This tells us immediately that the author is fully bought into a narrative created by the weight loss industry both in the indefensible concept of “ob*sity” as a disease (which we’ll get to in a moment) and in the inappropriate use of “person-first” language for higher-weight people (which is not about weight stigma but about a diet industry goal of having simply existing in a higher-weight body considered a “chronic lifelong disease?”
The article also mentions that the AMA declared “ob*sity” to be a disease, but fails to report that, in doing so, they over-rode the recommendation of their own Committee on Science and Public Health and succumbed to intense lobbying from the weight-loss industry.

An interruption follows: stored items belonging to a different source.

Lemma wp_ifr fd r ifr x (Q : list Z -> globals -> K -> Prop) bs g k :
  has bs g k -> length ifr = 32%nat -> reply I r (ifr_name ifr) = Some x ->
  (forall k', has bs g k' -> Q (answer ifr x) g k') -> wp exits (Ioctl_ifr fd r ifr) Q g k.
Proof.
  intros Hh H32 Hr H. pose proof Hh as (_ & Hi & Hd). unfold Ioctl_ifr, Ioctl. apply wp_bind, wp_checked_or; [done|intros n' k'; by apply exits_failed|].
  intros [z a] k' E. pose proof (has_ioctl fd r (IoReq ifr) _ _ _ Hh) as Hh'. rewrite E in Hh'.
  rewrite (ik_req fd r ifr k z a k' x); [|done|done|by rewrite Hi]. apply wp_ret, H, Hh'.
Qed.
Lemma wp_copy n bytes o (Q : option (Z * list Z) -> globals -> K -> Prop) bs g k :
  has bs g k -> o = Some bytes -> (forall p k', has (p :: bs) g k' -> Q (Some (p, bytes)) g k') -> wp exits (copy_block n o) Q g k.
Proof.
  intros Hh -> H. unfold copy_block. apply wp_bind. eapply wp_Calloc; [done|]. intros p k' Hh'.
  apply wp_bind. eapply wp_mem; [done|]. by apply wp_ret, H.
Qed.

(** ** One entry *)
Definition blocks_of (a b d : option (Z * list Z)) : list Z := opt_block a ++ opt_block b ++ opt_block d.
Definition blocks (l : list ifi_info) : list Z :=
  l ≫= fun i => blocks_of (ifi_addr i) (ifi_brdaddr i) (ifi_dstaddr i) ++ [ifi_self i].

Lemma has_perm bs bs' g k : bs ≡ₚ bs' -> has bs g k -> has bs' g k.
Proof. intros Hp (Ho & Hr). split; [by eapply owns_perm|done]. Qed.

Context (HI_ok : ifs_ok I).

(** The addresses of an entry at [ifr]; the request's name is that of the interface. *)
Lemma addrs_run fd ifr family n fl buf sa c bs g k :
  has bs g k -> length c = 32%nat -> ifr_name c = n -> family = AF_INET \/ (family = AF_INET6 /\ has_flag fl IFF_POINTOPOINT = false) ->
  asub buf (ifr + 16) (if family =? AF_INET then 16 else 28) = Some sa ->
  wp exits (addrs_of fd ifr family fl buf c) (fun '(a, b, d) g' k' => g' = g /\ has (blocks_of a b d ++ bs) g k' /\
    snd <$> a = Some sa /\
    snd <$> b = (if (family =? AF_INET) && has_flag fl IFF_BROADCAST then Some (brd I n) else None) /\
    snd <$> d = (if has_flag fl IFF_POINTOPOINT then Some (dst I n) else None)) g k.
Proof.
  intros Hh Hc Hn Hf Hsa. unfold addrs_of. destruct Hf as [->|[-> Hpp]].
  - change (AF_INET =? AF_INET) with true in *. cbn iota in *. cbn [andb]. apply wp_bind. eapply wp_copy; [done|done|]. intros p k1 Hh1.
    apply wp_bind. eapply wp_mono with (P := fun '(b, c1) g' k' => g' = g /\ has (blocks_of (Some (p, sa)) b None ++ bs) g k' /\ length c1 = 32%nat /\ ifr_name c1 = n /\
      snd <$> b = if has_flag fl IFF_BROADCAST then Some (brd I n) else None).
    + unfold has_flag at 1. destruct (negb (Z.land fl IFF_BROADCAST =? 0)) eqn:Eb; [|by wp_step; split_and!].
      apply wp_bind. eapply (wp_ifr _ _ c (brd I n)); [done|done|by rewrite Hn|]. intros k2 Hh2.
      apply wp_bind. eapply (wp_copy _ (brd I n)); [done|apply answer_addr; [done|apply HI_ok]|]. intros q k3 Hh3. apply wp_ret.
      destruct (answer_split c Hc (brd I n)) as (l & r & _ & _ & L32 & _); [rewrite (is_brd _ HI_ok); lia|].
      split_and!; [done| |done|by rewrite answer_name|done].
      eapply has_perm, Hh3. unfold blocks_of. cbn. solve_Permutation.
    + intros [b c1] g1 k2 (-> & Hh2 & Hc1 & Hn1 & Hb). apply wp_bind. destruct (has_flag fl IFF_POINTOPOINT) eqn:Ep; unfold has_flag in Ep; rewrite Ep.
      * apply wp_bind. eapply (wp_ifr _ _ c1 (dst I n)); [done|done|by rewrite Hn1|]. intros k3 Hh3.
        eapply (wp_copy _ (dst I n)); [done|apply answer_addr; [done|apply HI_ok]|]. intros q k4 Hh4. apply wp_ret. split_and!; try done.
        eapply has_perm, Hh4. unfold blocks_of. cbn. solve_Permutation.
      * wp_step. apply wp_ret. split_and!; done.
  - change (AF_INET6 =? AF_INET) with false in *. change (AF_INET6 =? AF_INET6) with true. cbn iota in *. cbn [andb].
    apply wp_bind. eapply wp_copy; [done|done|]. intros p k1 Hh1. unfold has_flag in *. rewrite Hpp. wp_step. apply wp_ret. split_and!; done.
Qed.
(** The link of the reference is in the part of the buffer that has been passed. *)
Definition link_agrees (front : list Z) (v : vars) (lk : link) : Prop :=
  v_idx v = link_index lk /\ v_hlen v = Z.of_nat (length (link_hw lk)) /\ (length (link_hw lk) < 256)%nat /\
  (link_hw lk <> [] -> exists a b, v_haddr v = Some (Z.of_nat (length a)) /\ front = a ++ link_hw lk ++ b) /\
  match lk with
  | None => v_sdlname v = None
  | Some (n, _, _) => no_nul n /\ exists a b, v_sdlname v = Some (Z.of_nat (length a)) /\ front = a ++ n ++ 0 :: b
  end.
Lemma link_agrees_app front x v lk : link_agrees front v lk -> link_agrees (front ++ x) v lk.
Proof.
  intros (H1 & H2 & H3 & H4 & H5). split_and!; [done..| |].
  - intros Hne. destruct (H4 Hne) as (a & b & E & ->). exists a, (b ++ x). by rewrite <- !app_assoc.
  - destruct lk as [[[n i] h]|]; [|done]. destruct H5 as (Hn & a & b & E & ->). split; [done|]. exists a, (b ++ x). by rewrite <- !app_assoc.
Qed.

So why rename “ob*sity”? This is a question being undertaken by a Lancet Diabetes & Endocrinology Commission on the Definition and Diagnosis of Clinical Obesity. They are scheduled to publish their opinion this fall. It’s important to be clear that this international task force is comprised of 60 people, most of whom have based their careers on the “treatment” and/or prevention of “ob*sity” and none of whom come from a weight-neutral or fat liberation perspective. The person leading the project is Francesco Rubino, MD, chair of metabolic and bariatric surgery at King's College London who has received research grants from Novo Nordisk, Medtronic, and Johnson & Johnson. He has undertaken paid consultancy work for GI Dynamics and received honoraria for lectures from Medtronic, Novo Nordisk, and Johnson & Johnson.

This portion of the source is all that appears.